(** A committed case is new, or a later state of the one it replaces. *)
Lemma commits_cases svc t st who op c :
  commits svc t st who op c ->
  (closure_ok c /\ authorized svc t who /\ bt_contains (op_case svc op) (cases (st_cases st)) = false)
  \/ changes svc t st who (op_case svc op) c.
Proof.
  destruct op; simpl; auto. intros (Ha & Ho & Hn). left. split; [|done]. unfold case_open in Ho. by ok_inv.
Qed.

Lemma effect_inv svc t st who op st' r :
  effect svc t st who op st' r -> cases_inv (st_cases st) -> cases_inv (st_cases st').
Proof.
  intros He Hi. destruct He as [|c r audit Hc Hid]; simpl; [done|]. rewrite <- Hid. apply cases_inv_insert; [done|].
  apply commits_cases in Hc as [[Hcl _]|(c0 & Hg & Hs & _)]; [done|]. eapply step_closure; [done|]. by eapply ci_closure.
Qed.

(** Whatever is committed, the authorizer allowed it: a closed case cannot be
    reopened, since its closure fields fail its validation. *)
Lemma commits_authorized svc t st who op c :
  cases_inv (st_cases st) -> commits svc t st who op c -> authorized svc t who.
Proof.
  intros Hi [(_ & Ha & _)|(c0 & Hg & Hs & [[_ Ha]|(Hcl & _ & Hv & reason & Hc)])]%commits_cases; [done | done|].
  destruct (ci_closure _ Hi _ _ Hg) as [Hat _]. pose proof (Hat Hcl) as [tm Htm].
  case_inv Hc. unfold case_validate in Hv. simpl in Hv. by rewrite Htm in Hv.
Qed.

(** A case in the store stays, unchanged or one step later; a closed one unchanged. *)
Lemma effect_case svc t st who op st' r id c :
  effect svc t st who op st' r -> cases_inv (st_cases st) -> bt_get id (cases (st_cases st)) = Some c ->
  exists c', bt_get id (cases (st_cases st')) = Some c'
    /\ (c' = c \/ (case_step c c' /\ case_status c <> Closed)).
Proof.
  intros He Hi Hg. destruct He as [|c1 r audit Hc Hid]; simpl; [eauto|].
  destruct (decide (op_case svc op = id)) as [<-|Hne]; [|rewrite bt_get_insert_ne by done; eauto].
  rewrite bt_get_insert_eq. exists c1. split; [done|].
  apply commits_cases in Hc as [(_ & _ & Hn)|(c0 & Hg0 & Hs & Hp)]; [unfold bt_contains in Hn; by rewrite Hg in Hn|].
  assert (c0 = c) as -> by congruence. right.
  split; [done|]. destruct Hp as [[Hp _]|(Hcl & _ & Hv & reason & Hch)]; [done|].
  intros _. destruct (ci_closure _ Hi _ _ Hg) as [Hat _].
  pose proof (Hat Hcl) as [tm Htm]. case_inv Hch. unfold case_validate in Hv. simpl in Hv.
  by rewrite Htm in Hv.
Qed.

(** The lifecycle event an operation would record, from the case it leaves. *)
Definition step_event svc t st who (op : Op) (e : AuditEvent) : Prop :=
  exists c, bt_get (op_case svc op) (cases (st_cases (fst (run svc t st who op)))) = Some c
    /\ to_event (op_step svc who op c) (cs_source svc) (cs_parser svc) = Ok e.

Context `{!EventStoreLaws S}.

Lemma to_event_valid step src parser e :
  to_event step src parser = Ok e -> event_valid e /\ kind e <> RecordCorrected.
Proof.
  unfold to_event. intros Ee. ok_inv. apply lifecycle_event_valid in Ee as (Hv & Hk & _).
  split; [done|]. rewrite Hk. by destruct (il_kind _).
Qed.

Lemma record_step_spec svc t st step audit r :
  es_inv (st_audit st) ->
  (forall e, to_event step (cs_source svc) (cs_parser svc) = Ok e -> ids_fresh (st_audit st) e) ->
  record_step step (cs_source svc) (cs_parser svc) (t_record t) (st_audit st) = (audit, r) ->
  match r with
  | Ok _ => exists e, to_event step (cs_source svc) (cs_parser svc) = Ok e
                      /\ recorded (st_audit st) audit e (t_record t)
  | Err _ => audit = st_audit st
  end.
Proof.
  intros Hs Hf. unfold record_step. destruct (to_event _ _ _) as [e|] eqn:Ee; [|by intros [= <- <-]].
  destruct (record_event (st_audit st) e (t_record t)) as [s' r'] eqn:Er. intros [= <- <-].
  apply to_event_valid in Ee as Hvk. destruct Hvk as [Hv Hk].
  pose proof (record_event_spec _ _ _ _ _ Hs Hv Hk (Hf e eq_refl) Er) as Hr.
  destruct r' as [u|]; simpl; [|done]. eauto.
Qed.
(* ===== verification/CaseRecovery.v ===== *)
(** * A crash between the two writes of the case service

    Every operation first commits the case to the case store and then records the
    lifecycle step in the audit store.  This file is about the state a crash
    between the two leaves, and about every sequence of operations after it. *)

From S2P Require Import Prelude Text BTree Errors Identifiers Timestamps Classification.
From S2P Require Import Correlation Events IntegrityModel Records Samples Pagination Storage.
From S2P Require Import MemoryStore MemoryPaging AccessModel Authorization Cases ReportModel Json.
From S2P Require Import Encoding AuditEvents Trail CaseService CaseServiceProofs.
Open Scope list_scope.

Section Recovery.
Context {S : Type} `{EventStore S} `{Sha256} `{JsonStrings} `{Serialize AuditEvent}.
Implicit Types (svc : CaseService) (t : Readings) (st : State (S := S)) (who : AuditorId).

(** The case store has been written and the audit store has not. *)
Definition crashed svc t st who (op : Op) : State :=
  mkState (st_cases (fst (run svc t st who op))) (st_audit st).

(** Operations one after the other, and what each answered. *)
Fixpoint run_all svc st (ops : list (Readings * AuditorId * Op))
  : State * list (AuditorId * Op * InvestigationResult InvestigationCase) :=
  match ops with
  | [] => (st, [])
  | (t, who, op) :: ops =>
      let '(st, r) := run svc t st who op in
      let '(st, log) := run_all svc st ops in
      (st, (who, op, r) :: log)
  end.

(** The step number is the timeline length after the step, as a [u32]. *)
Lemma op_step_sequence svc t st who op c :
  commits svc t st who op c -> ls_sequence (op_step svc who op c) = (zlen (timeline c) mod 2 ^ 32)%Z.
Proof.
  destruct op; simpl; try done. intros (_ & Ho & _). unfold case_open in Ho. by ok_inv.
Qed.

(** The case [id] is there with at least [n] steps behind it. *)
Definition past_step st (id : CaseId) (n : nat) : Prop :=
  exists c, bt_get id (cases (st_cases st)) = Some c /\ (n <= length (timeline c))%nat.

(** A committed operation on such a case takes a later step. *)
Lemma commits_past svc t st who op c n :
  past_step st (op_case svc op) n -> commits svc t st who op c -> (n < length (timeline c))%nat.
Proof.
  intros (c1 & Hg & Hn) [(_ & _ & Hno)|(c0 & Hg0 & Hs & _)]%commits_cases.
  - unfold bt_contains in Hno. by rewrite Hg in Hno.
  - assert (c0 = c1) as -> by congruence. destruct (step_timeline _ _ Hs) as [x ->]. rewrite length_app. simpl. lia.
Qed.

Lemma effect_past svc t st who op st' r id n :
  effect svc t st who op st' r -> past_step st id n -> past_step st' id n.
Proof.
  intros He Hp. destruct He as [|c r audit Hc Hid]; [done|]. unfold past_step. simpl.
  destruct (decide (op_case svc op = id)) as [<-|Hne].
  - exists c. rewrite bt_get_insert_eq. split; [done|]. pose proof (commits_past _ _ _ _ _ _ _ Hp Hc). lia.
  - destruct Hp as (c0 & Hg & Hn). exists c0. by rewrite bt_get_insert_ne.
Qed.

→ Task to carry out: Produce a word-for-word copy of everything above from the line holding "From S2P Require Import Encoding" down to the line holding "(** The step", with both of those lines kept.

→ Solution to the problem:
From S2P Require Import Encoding AuditEvents Trail CaseService CaseServiceProofs.
Open Scope list_scope.

Section Recovery.
Context {S : Type} `{EventStore S} `{Sha256} `{JsonStrings} `{Serialize AuditEvent}.
Implicit Types (svc : CaseService) (t : Readings) (st : State (S := S)) (who : AuditorId).

(** The case store has been written and the audit store has not. *)
Definition crashed svc t st who (op : Op) : State :=
  mkState (st_cases (fst (run svc t st who op))) (st_audit st).

(** Operations one after the other, and what each answered. *)
Fixpoint run_all svc st (ops : list (Readings * AuditorId * Op))
  : State * list (AuditorId * Op * InvestigationResult InvestigationCase) :=
  match ops with
  | [] => (st, [])
  | (t, who, op) :: ops =>
      let '(st, r) := run svc t st who op in
      let '(st, log) := run_all svc st ops in
      (st, (who, op, r) :: log)
  end.

(** The step number is the timeline length after the step, as a [u32]. *)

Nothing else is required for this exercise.